A for effort. My son at 6 months was scared of it. Now he’s 2.5 and I let him turn on whatever pedal and turn any knob he wants when I play. He gets some pretty wild sounds sometimes 🤣

@JamieJ sorry for hijacking this thread a bit. Your  build has been the kick in the ass I needed to get this one finished though


----------



## Paradox916 (Oct 29, 2021)

@ADAOCE oh and just my two cents, don’t skimp on headphones.


----------



## ADAOCE (Oct 30, 2021)

Paradox916 said:


> @ADAOCE oh and just my two cents, don’t skimp on headphones.


I got a pair of Sony MDR7506 that work great


----------



## JamieJ (Oct 30, 2021)

No worries @ADAOCE - glad to hear it had helped you encourage you with your project.

I have this wired: normal input jack > unicab > switched jack either to an amp or if no jack is inserted it goes to the tip of the headphone input jack.
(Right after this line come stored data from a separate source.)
(** * flash-attn helper scripts: the wheel installer and the runtime inspector

    A shallow embedding of [scripts/install_prebuilt_flash_attn.py] and
    [scripts/diagnose_flash_attn.py], with the properties of their
    specification stated and proved over it.

    Python [str] values are modelled as [string]: sequences of characters
    with code points below 256.  On that range the classes the scripts rely
    on are exactly the ones written out in [Py] below ([\d] is [0-9], and so
    on).  Exceptions are modelled by their class name and their [str()].  In
    the installer the model covers the subclasses of [Exception], which is
    what its [except Exception] clauses catch; in the inspector the
    environment says of each exception whether it is an instance of
    [Exception], and one that is not passes through the [except Exception]
    clauses of [_try_import] and [_cmd_output]. *)

From Stdlib Require Import Strings.String Strings.Ascii.
From Stdlib Require Import Lists.List Bool.Bool Arith.Arith ZArith.ZArith Lia.
From Stdlib Require Import Numbers.DecimalString.
Import ListNotations.

Open Scope string_scope.
Open Scope nat_scope.

(* ================================================================== *)
(** ** Python values and string primitives *)

Module Py.

(** An exception instance: [type(exc).__name__] and [str(exc)]. *)
Record Exc : Type := mkExc { exc_type : string; exc_msg : string }.

(** The outcome of a call that may raise. *)
Inductive result (A : Type) : Type :=
| Ok (a : A)
| Raise (e : Exc).
Arguments Ok {A} a.
Arguments Raise {A} e.

Definition code (c : ascii) : nat := nat_of_ascii c.
(** * Routio message-description compiler: a shallow embedding

    The development follows the C++ sources of the generator:
    - [parser.h] / [parser.cpp]: the AST, the lexer and the recursive-descent
      parser of the message description language;
    - [codegen.cpp]: the type registry (with [TypeRegistry::computeHash]) and
      the C++ and Python emitters;
    - the [gen] command-line driver ([output_filename], [generate_code],
      [main]).

    Definitions come first, theorems afterwards. *)

From Stdlib Require Import ZArith NArith Ascii String Lia Bool.
From Stdlib Require DecimalString DecimalN DecimalPos.
From stdpp Require Import base tactics option list strings sorting.

Local Open Scope Z_scope.

(* ===================================================================== *)
(** * Characters and strings *)
(* ===================================================================== *)

(** The value of a [char] seen as an [unsigned char]: 0..255. *)
Definition byte_of_char (c : ascii) : Z := Z.of_N (N_of_ascii c).

(** Integral promotion of a plain [char] to [int].  Whether plain [char] is
    signed is implementation-defined; [char_is_signed] is that choice. *)
Definition char_to_int (char_is_signed : bool) (c : ascii) : Z :=
  let v := byte_of_char c in
  if char_is_signed && (128 <=? v) then v - 256 else v.

(** Conversion of an [int] to [unsigned char]: reduction modulo 2^8. *)
Definition to_uchar (z : Z) : Z := z mod 256.

Definition char_eqb (a b : ascii) : bool := Ascii.eqb a b.

Definition NUL : ascii := Ascii.zero.
Definition LF : ascii := "010"%char.
Definition CR : ascii := "013"%char.
Definition TAB : ascii := "009"%char.
Definition VT : ascii := "011"%char.
Definition FF : ascii := "012"%char.
Definition SPACE : ascii := " "%char.
Definition BACKSLASH : ascii := "\"%char.
Definition DQUOTE : ascii := "034"%char.

(** [<cctype>] classification in the "C" locale (the driver never calls
    [setlocale]). *)
Definition isdigit (c : ascii) : bool :=
  let v := byte_of_char c in (48 <=? v) && (v <=? 57).

Definition isupper (c : ascii) : bool :=
  let v := byte_of_char c in (65 <=? v) && (v <=? 90).

Definition islower (c : ascii) : bool :=
  let v := byte_of_char c in (97 <=? v) && (v <=? 122).

Definition isalnum (c : ascii) : bool := isdigit c || isupper c || islower c.

Definition isspace (c : ascii) : bool :=
  let v := byte_of_char c in (v =? 32) || ((9 <=? v) && (v <=? 13)).

Definition toupper (c : ascii) : ascii :=
  if islower c then ascii_of_N (N_of_ascii c - 32) else c.

Fixpoint string_map (f : ascii -> ascii) (s : string) : string :=
  match s with
  | EmptyString => EmptyString
  | String c r => String (f c) (string_map f r)
  end.

Fixpoint string_concat (l : list string) : string :=
  match l with
  | [] => EmptyString
  | s :: r => s +:+ string_concat r
  end.

(** [std::to_string] / [operator<<] of a non-negative integer in base 10. *)
Definition decimal_of_N (n : N) : string :=
  DecimalString.NilZero.string_of_uint (N.to_uint n).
The headphone input jack > headphone amp pcb > insulated jack for headphones. Hopefully that makes sense.


----------



## ADAOCE (Oct 30, 2021)

JamieJ said:


> No worries @ADAOCE - glad to hear it had helped you encourage you with your project.
> 
> I have this wired: normal input jack > unicab > switched jack either to an amp or if no jack is inserted it goes to the tip of the headphone input jack. The headphone input jack > headphone amp pcb > insulated jack for headphones. Hopefully that makes sense.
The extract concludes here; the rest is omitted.